My first commissioned soundscraper has opened tonight at Brussels-based Silence Radio. It is titled Air Conditioner No. 8. There's a blurb in French that accompanies the piece. However, I'd rather offer this email I wrote to Etienne Noiseau, the sonographer-in-chief at Silence Radio.org, to introduce the piece.
Tue, Mar 30, 2010 at 11:19 PM
Thank you for your patience. I have re-worked the piece and uploaded it.
In this latest incarnation, I am trying to do something like what the music box does but as an operation on the air conditioning sound. I am trying to move away from the gimmick for its own sake and towards the effect that I desired in the first place. If the music box was about extracting signals from the air, my new piece is about subtracting signals from the air.

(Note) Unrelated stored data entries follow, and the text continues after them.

Lemma lstrip_split (s : str) :
  exists pre, s = pre ++ lstrip s /\ forallb is_space pre = true.
Proof.
  induction s as [|c s (pre & Hs & Hpre)]; [now exists []|].
  cbn [lstrip]. destruct (is_space c) eqn:Hc.
  - exists (c :: pre). cbn [app forallb]. rewrite Hc, Hpre. split; [|reflexivity].
    now rewrite <- Hs.
  - now exists [].
Qed.

Lemma lstrip_length (s : str) : length (lstrip s) <= length s.
Proof.
  destruct (lstrip_split s) as (pre & Hs & _). rewrite Hs at 2.
  rewrite length_app. lia.
Qed.

Lemma rstrip_twice (s : str) : rstrip (rstrip s) = rstrip s.
Proof. unfold rstrip. now rewrite rev_involutive, lstrip_twice. Qed.

Lemma rstrip_split (s : str) :
  exists post, s = rstrip s ++ post /\ forallb is_space post = true.
Proof.
  destruct (lstrip_split (rev s)) as (pre & Hs & Hpre).
  exists (rev pre). split.
  - unfold rstrip. rewrite <- rev_app_distr, <- Hs. now rewrite rev_involutive.
  - rewrite forallb_forall in *. intros c Hc. apply Hpre. now apply in_rev.
Qed.

(** What [strip] returns is the text without a run of whitespace at each
    end. *)
Lemma strip_split (s : str) :
  exists pre post,
    s = pre ++ strip s ++ post
    /\ forallb is_space pre = true /\ forallb is_space post = true.
Proof.
  destruct (rstrip_split s) as (post & Hs & Hpost).
  destruct (lstrip_split (rstrip s)) as (pre & Hr & Hpre).
  exists pre, post. split; [|now split].
  unfold strip. rewrite app_assoc, <- Hr. exact Hs.
Qed.

Lemma strip_length (s : str) : length (strip s) <= length s.
Proof.
  destruct (strip_split s) as (pre & post & Hs & _). rewrite Hs at 2.
  rewrite !length_app. lia.
Qed.

Lemma strip_in (s : str) (c : char) : In c (strip s) -> In c s.
Proof.
  destruct (strip_split s) as (pre & post & Hs & _). intros H. rewrite Hs.
  apply in_or_app. right. apply in_or_app. now left.
Qed.

Lemma rstrip_of_suffix (pre y : str) :
  rstrip (pre ++ y) = pre ++ y -> rstrip y = y.
Proof.
  unfold rstrip. intros H. apply (f_equal (@rev char)) in H.
  rewrite rev_involutive, rev_app_distr in H.
  rewrite <- (rev_involutive y) at 2. f_equal.
  destruct (rev y) as [|c r] eqn:Hy; [reflexivity|].
  cbn [app lstrip] in H. cbn [lstrip].
  destruct (is_space c); [|reflexivity].
  exfalso. pose proof (lstrip_length (r ++ rev pre)) as Hlen.
  rewrite H in Hlen. cbn [Datatypes.length] in Hlen. lia.
Qed.

(** Trimming a trimmed text changes nothing. *)
Lemma strip_twice (s : str) : strip (strip s) = strip s.
Proof.
  unfold strip at 2 3. set (x := rstrip s).
  assert (rstrip x = x) as Hx by apply rstrip_twice.
  destruct (lstrip_split x) as (pre & Hsplit & _).
  assert (rstrip (lstrip x) = lstrip x) as Hr.
  { apply (rstrip_of_suffix pre). now rewrite <- Hsplit. }
  unfold strip. now rewrite Hr, lstrip_twice.
Qed.

(** ** More on [normalize_text] *)

Lemma replace_crlf_length (s : str) :
  forall skip, length (replace_go [CR; LF] [LF] s skip) <= length s.
Proof.
  induction s as [|c s IH]; intros skip; [reflexivity|].
  cbn [replace_go Datatypes.length]. destruct skip as [|k].
  - destruct (startswith [CR; LF] (c :: s)).
    + cbn [app Datatypes.length Nat.sub]. specialize (IH 1). lia.
    + cbn [Datatypes.length]. specialize (IH 0). lia.
  - specialize (IH k). lia.
Qed.

Lemma replace_crlf_nonempty (c : char) (s : str) :
  replace_go [CR; LF] [LF] (c :: s) 0 <> [].
Proof.
  cbn [replace_go]. destruct (startswith [CR; LF] (c :: s)); discriminate.
Qed.

Lemma normalize_text_length (t : str) :
  length (normalize_text t) <= length t.
Proof.
  unfold normalize_text, str_replace. rewrite !replace_go_single, !length_map.
  apply replace_crlf_length.
Qed.
(** The attributes [LyricEntity.__init__] stores.  The bound methods
    [coordinator.data.update_thermostat] / [update_fan] are modelled by
    their receiver, the snapshot object current at construction. *)
Record LyricEntity := {
  _key : string;
  _location : LyricLocation;
  _mac_id : option string;
  _update_thermostat : Lyric;
  _update_fan : Lyric
}.

Definition LyricEntity_init (coordinator_data : Lyric) (location : LyricLocation)
    (device : LyricDevice) (key : string) : LyricEntity :=
  {| _key := key;
     _location := location;
     _mac_id := mac_id device;
     _update_thermostat := coordinator_data;
     _update_fan := coordinator_data |}.

(** [LyricDeviceEntity] adds no attribute. *)
Definition LyricDeviceEntity := LyricEntity.

(** [LyricAccessoryEntity]: the attributes of its [LyricEntity] part
    plus [_room_id] and [_accessory_id]. *)
Record LyricAccessoryEntity := {
  acc_super : LyricEntity;
  _room_id : string;
  _accessory_id : string
}.

Definition LyricAccessoryEntity_init (coordinator_data : Lyric)
    (location : LyricLocation) (device : LyricDevice) (room : LyricRoom)
    (accessory : LyricAccessory) (key : string) : LyricAccessoryEntity :=
  {| acc_super := LyricEntity_init coordinator_data location device key;
     _room_id := room_ident room;
     _accessory_id := accessory_ident accessory |}.

(** Subclasses of [LyricEntity]: how [self] exposes the inherited
    attributes. *)
Class IsLyricEntity (E : Type) := as_entity : E -> LyricEntity.
#[global] Instance LyricEntity_is : IsLyricEntity LyricEntity := fun e => e.
#[global] Instance LyricAccessoryEntity_is : IsLyricEntity LyricAccessoryEntity :=
  acc_super.

Section Inherited.
Context {E : Type} `{IsLyricEntity E}.

(** [LyricEntity.unique_id] *)
Definition unique_id : M (World E) string :=
  let! w := get in ret (_key (as_entity (self w))).

(** [LyricEntity.location]:
    [self.coordinator.data.locations_dict[self._location.location_id]] *)
Definition location : M (World E) LyricLocation :=
  let! w := get in
  lift (getitem (locations_dict (data w)) (location_id (_location (as_entity (self w))))).

(** [LyricEntity.device]: [self.location.devices_dict[self._mac_id]] *)
Definition device : M (World E) LyricDevice :=
  let! loc := location in
  let! w := get in
  lift (getitem (devices_dict loc) (_mac_id (as_entity (self w)))).

End Inherited.
(** X7.  Every record of the ledger has a category that is not empty and
    that is an entry of the dropdown, at every point of a session. *)
Theorem ledger_categories_are_offered (events : list event) :
  let w := run env events (launch today now disk) in
  Forall (fun r => category r <> "" /\ In (category r) (dropdown w)) (ledger w).
Proof.
  intros w.
  assert (J : forall evs w0,
             consistent (self w0) ->
             Forall (fun r => In (category r) (dropdown w0)) (ledger w0) ->
             Forall (fun r => In (category r) (dropdown (run env evs w0)))
                    (ledger (run env evs w0))).
  { induction evs as [|e evs IH]; intros w0 Hc H; [exact H|].
    rewrite run_cons. apply IH; [now apply handle_consistent|].
    assert (K : Forall (fun r => In (category r)
                                    (dropdown (exec (handle env e) w0)))
                       (ledger w0)).
    { revert H. apply Forall_impl. intros r. apply handle_dropdown. }
    destruct e; try (rewrite handle_ledger by discriminate; exact K).
    unfold handle in *.
    destruct (add_expense_cases w0)
      as [[E _] | (a & _ & _ & El & Ho & _)].
    - unfold ledger. rewrite E. exact K.
    - rewrite El. apply Forall_app. split; [exact K|].
      constructor; [|constructor].
      unfold dropdown. rewrite Ho. cbn [new_record category].
      now apply effective_category_offered. }
  assert (Hc : consistent (self w))
    by (apply run_consistent; apply init_consistent).
  assert (Hin : Forall (fun r => In (category r) (dropdown w)) (ledger w)).
  { apply J; [apply init_consistent | constructor]. }
  revert Hin. apply Forall_impl. intros r Hr. split; [|exact Hr].
  exact (proj1 (Forall_forall _ _) (items_named _ Hc) _ Hr).
Qed.

End SessionInvariants.

(** X8.  A second click on "Add Expense" right after the first adds
    nothing: an accepted add empties the amount field (and the custom
    field), so the repeat is rejected for want of an amount, and a
    rejected add is rejected again. *)
Theorem second_click_adds_nothing (w : World) :
  ledger (exec add_expense (exec add_expense w)) = ledger (exec add_expense w)
  /\ (ledger (exec add_expense w) <> ledger w ->
      Qt.text (amount_input (self (exec add_expense w))) = ""
      /\ Qt.text (custom_category_input (self (exec add_expense w))) = "").
Proof.
  destruct (add_expense_cases w)
    as [[E Hwhy] | (a & Hf & _ & El & _ & Hci & _ & Ha & _)].
  - split.
    + rewrite (add_expense_ledger (exec add_expense w)), E.
      destruct Hwhy as [Hf | [Ho Hs]]; [now rewrite Hf|].
      destruct (Py.float _); [|reflexivity].
      unfold others_selected in Ho. unfold effective_category in Hs.
      cbv zeta in Hs. rewrite Ho in Hs. rewrite Ho, Hs. reflexivity.
    + intros Hne. exfalso. apply Hne. unfold ledger. now rewrite E.
  - split.
    + rewrite (add_expense_ledger (exec add_expense w)), Ha. reflexivity.
    + intros _. now rewrite Ha, Hci.
Qed.

(** X11.  "Add Expense" never lets an exception out and never touches
    the files or the figures; it shows a message box exactly when it
    rejects the input: either one record is appended and no box is
    shown, or the window is untouched and one "Input Error" warning is
    shown. *)
Theorem add_expense_outcome (w : World) :
  fst (add_expense w) = Returned tt
  /\ files (exec add_expense w) = files w
  /\ plt (exec add_expense w) = plt w
  /\ ((exists r, ledger (exec add_expense w) = ledger w ++ [r])
      /\ message_boxes (exec add_expense w) = message_boxes w
      \/ self (exec add_expense w) = self w
         /\ exists text,
              message_boxes (exec add_expense w)
              = message_boxes w ++ [{| Qt.icon := Qt.Warning;
                                       Qt.title := "Input Error";
                                       Qt.message := text |}]).
Proof.
  split; [apply add_expense_returns|].
  split; [split_add_expense; reflexivity|].
  split; [split_add_expense; reflexivity|].
  split_add_expense.
  - left. split; [eexists|]; reflexivity.
  - left. split; [eexists|]; reflexivity.
  - right. split; [|eexists]; reflexivity.
  - left. split; [eexists|]; reflexivity.
  - right. split; [|eexists]; reflexivity.
Qed.

(* ================================================================= *)
(** ** More on the report and the export *)

Lemma filter_after_append (ks : list string) (c : string) (l : list string) :
  filter (fun x => negb (str_in x (ks ++ [c]))) l
  = filter (fun x => negb (str_in x ks))
           (filter (fun x => negb (String.eqb x c)) l).
Proof.
  induction l as [|x l IH]; [reflexivity|]. cbn [filter].
  unfold str_in at 1. rewrite existsb_app. cbn [existsb].
  rewrite orb_false_r. fold (str_in x ks).
  destruct (String.eqb x c) eqn:E; cbn [negb filter].
  - rewrite orb_true_r. cbn [negb]. exact IH.
  - rewrite orb_false_r. destruct (str_in x ks); cbn [negb]; now rewrite IH.
Qed.

Lemma filter_known (ks : list string) (c : string) (l : list string) :
  str_in c ks = true ->
  filter (fun x => negb (str_in x ks))
         (filter (fun x => negb (String.eqb x c)) l)
  = filter (fun x => negb (str_in x ks)) l.
Proof.
  intros Hc. induction l as [|x l IH]; [reflexivity|]. cbn [filter].
  destruct (String.eqb_spec x c) as [->|Hx]; cbn [negb filter].
  - now rewrite Hc.
  - now rewrite IH.
Qed.

(** The keys the loop leaves, started from any dict: the keys it had,
    then the new categories in order of first appearance. *)
Lemma tally_keys (l : list expense) (d : Py.dict float) :
  Py.keys (fold_left tally l d)
  = Py.keys d ++ filter (fun c => negb (str_in c (Py.keys d)))
                        (first_occurrences (map category l)).
Proof.
  revert d. induction l as [|e l IH]; intros d.
  - cbn. now rewrite app_nil_r.
  - cbn [fold_left map first_occurrences filter]. rewrite IH.
    unfold tally. cbv zeta. rewrite keys_setitem.
    destruct (str_in (category e) (Py.keys d)) eqn:Hin; cbn [negb].
    + now rewrite filter_known.
    + rewrite <- app_assoc. cbn [app]. now rewrite filter_after_append.
Qed.

(** X10.  The labels of the pie are the distinct categories of the
    ledger in the order in which they first appear, and there is one
    wedge size per label. *)
Theorem report_labels_in_first_appearance_order (l : list expense) :
  Py.keys (totals_by_category l) = first_occurrences (map category l)
  /\ List.length (Py.values (totals_by_category l))
     = List.length (Py.keys (totals_by_category l)).
Proof.
  split.
  - unfold totals_by_category. rewrite tally_keys. cbn [Py.keys map app].
    induction (first_occurrences (map category l)) as [|c cs IH];
      [reflexivity|].
    cbn [filter]. change (str_in c []) with false. cbn [negb].
    now rewrite IH.
  - unfold Py.values, Py.keys. now rewrite !length_map.
Qed.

Tone, therefore, is less important than the background noise.
I took your advice to play with the dynamics. I thought that was a much more convincing way to make connections between these air-conditioners. I think it is like walking across a soundscape, using stairs instead of ramps to move between the sonic chambers.
I realize there was a large disconnect between what I wrote in the text and the first piece that I sent to you. I'm hoping that this piece brings the written and the aural closer together. You were right that the layer of natural sound as something always mediated by a machine--air conditioner, jet sound, or otherwise--is worth calling attention to.
The piece has grown a bit in length. I felt this was necessary to give space for listening. I felt a lot of my segments in the first take were too short. There was a choppiness to how things came together, which gave too much attention to the transition.
The first thing I say "What is the sound of air?" should really be "It is unavoidable to hear the sound of air. What I desire is to listen to air.